Kırılan umutlarımız, boğazımızda kalan mutluluklarımız, yarım kalan sevgilerimiz… Ağlayan anneler, şehit olan gencecik bedenler, kıyıya vuran minicik kalpler, ruhları ellerinden alınan bedenlerine zorla sahip olunan pırıl pırıl hayatın baharında olan yavrular…
Bunca duyarsızlık, bunca aymazlık, kahır, acı, elem, keder… Kendinden olmayana yaşam hakkı tanımama… Üç günlük dünya uğruna, bir gün altına gireceğin toprak uğruna, çıkarlar uğruna yapılan haksızlıklar, zulümler, zalimlikler, katliamlar, cinayetler, baştan aşağı dökülen bombalar, yarım kalan bir dilim yavan ekmek, duman tüten kenarında dudak izi kurumamış çay…
Bu ay ‘’Sevgililer Günü’’nü yazacaktım, ne kalemimde mecal, ne parmaklarımda derman var…
Sevgi, aşk, hoşgörü, adalet, hakkaniyet yeryüzünü cennete çeviremez miydi?
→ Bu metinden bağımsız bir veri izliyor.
Lemma get_put_uvarint_fuel (fuel : nat) :
  forall (n : N) (rest : bytes),
    (n < 2 ^ N.of_nat fuel)%N ->
    get_uvarint (put_uvarint_fuel fuel n ++ rest) = Some (n, rest).
Proof.
  induction fuel as [|fuel IH]; intros n rest Hn.
  - change (N.of_nat 0) with 0%N in Hn. rewrite N.pow_0_r in Hn.
    apply N.lt_1_r in Hn. subst n. reflexivity.
  - cbn [put_uvarint_fuel].
    destruct (n <? 128)%N eqn:Hsmall.
    + apply N.ltb_lt in Hsmall. cbn [app get_uvarint].
      rewrite to_N_byte_of_N by lia.
      apply N.ltb_lt in Hsmall. by rewrite Hsmall.
    + apply N.ltb_ge in Hsmall. cbn [app get_uvarint].
      pose proof (N.mod_lt n 128 ltac:(lia)) as Hmod.
      pose proof (N.div_mod n 128 ltac:(lia)) as Hdiv.
      rewrite Nat2N.inj_succ, N.pow_succ_r' in Hn.
      set (q := (n / 128)%N) in *. set (r := (n mod 128)%N) in *.
      clearbody q r.
      rewrite to_N_byte_of_N by lia.
      destruct (128 + r <? 128)%N eqn:Hhi.
      { apply N.ltb_lt in Hhi. lia. }
      rewrite IH by lia.
      f_equal. f_equal. lia.
Qed.

Lemma get_put_uvarint (n : N) (rest : bytes) :
  get_uvarint (put_uvarint n ++ rest) = Some (n, rest).
Proof.
  unfold put_uvarint. apply get_put_uvarint_fuel.
  rewrite N2Nat.id. apply N.size_gt.
Qed.

Lemma get_put_bytes (b rest : bytes) :
  get_bytes (put_bytes b ++ rest) = Some (b, rest).
Proof.
  unfold get_bytes, put_bytes. rewrite <- List.app_assoc, get_put_uvarint.
  rewrite List.length_app.
  destruct (N.of_nat (length b + length rest) <? N.of_nat (length b))%N eqn:Hlt.
  { apply N.ltb_lt in Hlt. lia. }
  rewrite Nat2N.id. by rewrite take_app_length, drop_app_length.
Qed.

Lemma get_put_string (s : string) (rest : bytes) :
  get_string (put_string s ++ rest) = Some (s, rest).
Proof.
  unfold get_string, put_string. rewrite get_put_bytes.
  by rewrite string_of_list_byte_of_string.
Qed.

Lemma get_put_resource (reg : list string) (r : Cloneable) (rest : bytes) :
  typeName r ∈ reg ->
  get_resource reg (put_resource r ++ rest) = inl (r, rest).
Proof.
  intros Hreg. unfold get_resource, put_resource.
  rewrite <- List.app_assoc, get_put_string.
  unfold is_registered. rewrite bool_decide_eq_true_2 by done.
  rewrite get_put_bytes. by destruct r.
Qed.

Lemma get_put_resources (reg : list string) (rs : list Cloneable) :
  forall rest : bytes,
    Forall (fun r => typeName r ∈ reg) rs ->
    get_resources reg (length rs) (concat (map put_resource rs) ++ rest)
    = (rs, nil).
Proof.
  induction rs as [|r rs IH]; intros rest Hall; [reflexivity|].
  inversion Hall as [|? ? Hr Hrs]; subst.
  cbn [length map concat get_resources].
  rewrite <- List.app_assoc, get_put_resource by done.
  by rewrite IH.
Qed.

(** Decoding stops at the first descriptor whose tag is not registered,
    with the descriptors before it already stored. *)
Lemma get_resources_unregistered (reg : list string) (before : list Cloneable)
  (tag : string) :
  forall (n : nat) (rest : bytes),
    Forall (fun r => typeName r ∈ reg) before ->
    tag ∉ reg ->
    length before < n ->
    get_resources reg n
      (concat (map put_resource before) ++ put_string tag ++ rest)
    = (before, Some (errNameNotRegistered tag)).
Proof.
  induction before as [|r rs IH]; intros n rest Hall Htag Hlen.
  - destruct n as [|n]; [simpl in Hlen; lia|].
    cbn [map concat app get_resources]. unfold get_resource.
    rewrite get_put_string. unfold is_registered.
    by rewrite bool_decide_eq_false_2.
  - destruct n as [|n]; [simpl in Hlen; lia|].
    inversion Hall as [|? ? Hr Hrs]; subst.
    cbn [map concat get_resources].
    rewrite <- List.app_assoc, get_put_resource by done.
    rewrite IH; [done..|]. simpl in Hlen. lia.
Qed.
Lemma object_to_timeval_parts neg k m e :
  0 <= k < 2 ^ 62 -> -63 <= e <= -11 ->
  k * 2 ^ (- e) <= m ->
  m <= (k + 1) * 2 ^ (- e) - 2 ^ (- e - 11) ->
  m = k * 2 ^ (- e) \/ k * 2 ^ (- e) + 2 ^ (- e - 11) <= m ->
  exists us,
    object_to_timeval (Fin neg m e)
    = Ok (if neg then (if m =? k * 2 ^ (- e) then - k else - k - 1) else k, us).
Proof.
  intros Hk He Hlo Hhi Hfrac. unfold object_to_timeval, modf.
  destruct (Z.leb_spec 0 e); [lia|].
  assert (Hden : den e = 2 ^ (- e)) by (unfold den; by rewrite Z.max_l by lia).
  rewrite Hden.
  set (P := 2 ^ (- e)) in *. set (P11 := 2 ^ (- e - 11)) in *.
  assert (HP : 0 < P) by (apply Z.pow_pos_nonneg; lia).
  assert (HP11 : 0 < P11) by (apply Z.pow_pos_nonneg; lia).
  assert (HPP : P = 2048 * P11) by (subst P P11; by rewrite (pow2_split (- e) 11) by lia).
  assert (HP63 : P <= 2 ^ 63) by (apply Z.pow_le_mono_r; lia).
  assert (Hdiv : m / P = k) by (symmetry; apply (Z.div_unique m P k (m - k * P)); lia).
  assert (Hmod : m mod P = m - k * P) by (symmetry; apply (Z.mod_unique m P k (m - k * P)); lia).
  rewrite Hdiv, Hmod. set (fr := m - k * P) in *.
  assert (Hfr : 0 <= fr <= P - P11) by lia.
  change (of_Z 1000000) with (Fin false 8589934592000000 (-33)).
  change (2 ^ 62) with 4611686018427387904 in *.
  assert (Hrange : forall x, - k - 1 <= x <= k ->
            (- 2 ^ 63 <=? x) && (x <=? 2 ^ 63) = true).
  { intros x Hx. change (2 ^ 63) with 9223372036854775808 in *.
    apply andb_true_intro. split; apply Z.leb_le; lia. }
  destruct (Z.eq_dec fr 0) as [Hfr0|Hfr0].
  { rewrite Hfr0. exists 0.
    destruct (Z.eqb_spec m (k * P)); [|lia].
    change (round_ratio neg 0 P) with (Fin neg 0 (-1074)).
    assert (round_half_even (mul (Fin neg 0 (-1074)) (Fin false 8589934592000000 (-33))) = 0)
      as -> by (by destruct neg).
    simpl. destruct neg; by rewrite Hrange by lia. }
  assert (HfrP : P11 <= fr) by lia.
  assert (Hmk : m <> k * P) by lia.
  assert (H1022 : 2 ^ 63 <= 2 ^ 1022) by (apply Z.pow_le_mono_r; lia).
  assert (H1022' : 0 < 2 ^ 1022) by (apply Z.pow_pos_nonneg; lia).
  destruct (round_ratio_grid neg fr P) as (mf & ef & -> & Hef & Hmf & Hlef & Hgef);
    [lia|lia| |nia|].
  { change (2 ^ 52) with 4503599627370496. nia. }
  set (Pf := 2 ^ (- ef)) in *.
  assert (HPf : 0 < Pf) by (apply Z.pow_pos_nonneg; lia).
  assert (Hmf1 : mf <= Pf) by (apply Hlef; nia).
  assert (Hef52 : 52 <= - ef) by (apply pow2_exp_ge; [lia|fold Pf; lia]).
  assert (HPf11 : Pf = 2048 * 2 ^ (- ef - 11))
    by (subst Pf; by rewrite (pow2_split (- ef) 11) by lia).
  set (Pf11 := 2 ^ (- ef - 11)) in *.
  assert (0 < Pf11) by (apply Z.pow_pos_nonneg; lia).
  assert (Hmf2 : mf <= 2047 * Pf11) by (apply Hlef; nia).
  assert (Hmf3 : Pf11 <= mf) by (apply Hgef; nia).
  unfold mul. rewrite xorb_false_r.
  unfold num. rewrite Z.max_r by lia. rewrite Z.mul_1_r.
  assert (Hden2 : den (ef + -33) = Pf * 2 ^ 33).
  { unfold den. rewrite Z.max_l by lia.
    replace (- (ef + -33)) with (- ef + 33) by lia.
    by rewrite Z.pow_add_r by lia. }
  rewrite Hden2.
  assert (HPf1074 : Pf <= 2 ^ 1074) by (apply Z.pow_le_mono_r; lia).
  change (2 ^ 52) with 4503599627370496 in *.
  change (2 ^ 53) with 9007199254740992 in *.
  change (2 ^ 33) with 8589934592 in *.
  destruct (round_ratio_grid neg (mf * 8589934592000000) (Pf * 8589934592))
    as (mp & ep & -> & Hep & Hmp & Hlep & Hgep); [nia|nia| | |].
  { change (2 ^ 52) with 4503599627370496. nia. }
  { change (2 ^ 1074) with (2 ^ 52 * 2 ^ 1022) in HPf1074.
    change (2 ^ 52) with 4503599627370496 in *. nia. }
  set (Pp := 2 ^ (- ep)) in *.
  assert (HPp : 0 < Pp) by (apply Z.pow_pos_nonneg; lia).
  assert (Hmp1 : mp <= 999512 * Pp) by (apply Hlep; nia).
  assert (Hmp2 : 488 * Pp <= mp) by (apply Hgep; nia).
  unfold round_half_even, scaled_rne.
  destruct (Z.leb_spec 0 (- ep)); [|lia].
  rewrite Z.mul_1_l. fold Pp.
  set (us := rne_div mp Pp).
  assert (Hus : 488 <= us <= 999512).
  { split; [apply rne_div_ge; lia|apply rne_div_le; lia]. }
  destruct (Z.eqb_spec m (k * P)); [lia|].
  destruct neg.
  - exists (- us + 1000000).
    destruct (Z.leb_spec 1000000 (- us)); [lia|].
    destruct (Z.ltb_spec (- us) 0); [|lia].
    by rewrite Hrange by lia.
  - exists us.
    destruct (Z.leb_spec 1000000 us); [lia|].
    destruct (Z.ltb_spec us 0); [lia|].
    by rewrite Hrange by lia.
Qed.

(** The digits [repr] finds read back as the value they were found for. *)
Lemma float_eqb_eq x neg m e : float_eqb x (Fin neg m e) = true -> x = Fin neg m e.
Proof.
  destruct x as [|s|s m' e']; simpl; try discriminate.
  rewrite !andb_true_iff, !Z.eqb_eq. intros [[Hs ->] ->].
  by apply Bool.eqb_prop in Hs as ->.
Qed.

Lemma candidate_reads_back m e n c p :
  candidate m e n = Some (c, p) -> of_decimal false c p = Fin false m e.
Proof.
  unfold candidate.
  set (N := num m e). set (D := den e).
  set (q := ilog10_ratio N D - (n - 1)).
  set (nu := if 0 <=? q then N else N * 10 ^ (- q)).
  set (de := if 0 <=? q then D * 10 ^ q else D).
  destruct (float_eqb (of_decimal false (nu / de) q) (Fin false m e)) eqn:Hlo;
    destruct (float_eqb (of_decimal false (nu / de + 1) q) (Fin false m e)) eqn:Hhi;
    simpl; try discriminate.
  - destruct (2 * (nu mod de) ?= de); [destruct (Z.even (nu / de))| |];
      intros [= <- <-]; by apply float_eqb_eq.
  - intros [= <- <-]. by apply float_eqb_eq.
  - intros [= <- <-]. by apply float_eqb_eq.
Qed.

Lemma shortest_from_reads_back fuel n m e c p :
  shortest_from fuel n m e = Some (c, p) -> of_decimal false c p = Fin false m e.
Proof.
  revert n. induction fuel as [|fuel IH]; intros n; [discriminate|].
  simpl. destruct (candidate m e n) as [[c' p']|] eqn:Hc.
  - intros [= <- <-]. by eapply candidate_reads_back.
  - apply IH.
Qed.

End FloatFacts.

(** ** The calendar *)

Section CalendarFacts.

Import PyTime.
Local Open Scope Z_scope.

Lemma civil_round_trip z :
  let '(y, m, d) := civil_from_days z in
  days_from_civil y m d = z /\ 1 <= m <= 12 /\ 1 <= d <= 31.
Proof.
  unfold civil_from_days, days_from_civil.
  set (z' := z + 719468).
  set (era := z' / 146097).
  set (doe := z' mod 146097).
  set (yoe := (doe - doe / 1460 + doe / 36524 - doe / 146096) / 365).
  set (doy := doe - (365 * yoe + yoe / 4 - yoe / 100)).
  set (mp := (5 * doy + 2) / 153).
  set (d := doy - (153 * mp + 2) / 5 + 1).
  set (m := if mp <? 10 then mp + 3 else mp - 9).
  assert (Hdoe : 0 <= doe < 146097) by (subst doe; apply Z.mod_pos_bound; lia).
  assert (Hz : z' = era * 146097 + doe) by (subst era doe; Z.div_mod_to_equations; lia).
  assert (Hyoe : 0 <= yoe < 400 /\ 0 <= doy < 366) by (subst doy yoe; Z.div_mod_to_equations; lia).
  assert (Hmp : 0 <= mp <= 11 /\ 1 <= d <= 31) by (subst d mp; Z.div_mod_to_equations; lia).
  assert (Hm : 1 <= m <= 12 /\ (if 2 <? m then m - 3 else m + 9) = mp
               /\ ((if m <=? 2 then 1 else 0) = if mp <? 10 then 0 else 1)).
  { subst m. destruct (Z.ltb_spec mp 10).
    - destruct (Z.ltb_spec 2 (mp + 3)); destruct (Z.leb_spec (mp + 3) 2); lia.
    - destruct (Z.ltb_spec 2 (mp - 9)); destruct (Z.leb_spec (mp - 9) 2); lia. }
  destruct Hm as (Hm1 & -> & Hm3).
  set (c := if m <=? 2 then 1 else 0) in *.
  replace (yoe + era * 400 + c - c) with (yoe + era * 400) by lia.
  assert (He : (yoe + era * 400) / 400 = era /\ (yoe + era * 400) mod 400 = yoe)
    by (Z.div_mod_to_equations; lia).
  destruct He as [-> ->].
  split; [|lia]. subst d doy z'. lia.
Qed.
Nerede hata yaptı insanoğlu? Ne zaman soracağız bu soruyu kendimize, ne zaman döneceğiz benliğimize, ne zaman farkına varacağız insan olduğumuzun… Daha kaç gün kaç yıl geçecek böyle, sevgisiz, katı, kurak, çorak gönüllerle duygusuz geçireceğiz ömrümüzü, ne zaman utanacağız, ne zaman yüzümüz kızaracak, ne zaman anlayacağız insan olmanın ne demek olduğunu, ne zaman?
‘’Kalbin bir gün seni sevgiliye götürecek. Ruhun bir gün seni sevgiliye taşıyacak. Sakın acında kaybolma. Bil ki çektiğin acı bir gün dermanın olacak. Gerçek aşk’ı bilen kalp bir damla suya bile hürmetle bakar’’. Der gönüller Sultanı…
Ey Sevgili, En Sevgili,
Keşke anlayabilseydik seni,
Keşke anlatabilseydik
Çağlar aşan kutlu beyanlarını
Duyurabilseydik
Kör sağır kalplere
Kapalı gönüllere
Dokunabilseydik…
Birer Meryem
Birer Asiye
Birer Ebu Bekir
Olabilseydik…
Yanlış ateşlerde yanmasaydık,
Yanlış şafaklarda uyanmasaydık,
Kirli boyalarda boyanmasaydık…
Nisan yağmurları gibi
Kuru çorak gönüllere esinti olsaydık…
Keşke anlayabilseydik seni
Anlatabilseydik…
Ve yaşayabilseydik…
Öyküdeki gibi;
Bir gün sormuşlar ermişlerden birine:
-Sevginin sadece sözünü edenlerle, onu yaşayanlar arasında ne fark vardır?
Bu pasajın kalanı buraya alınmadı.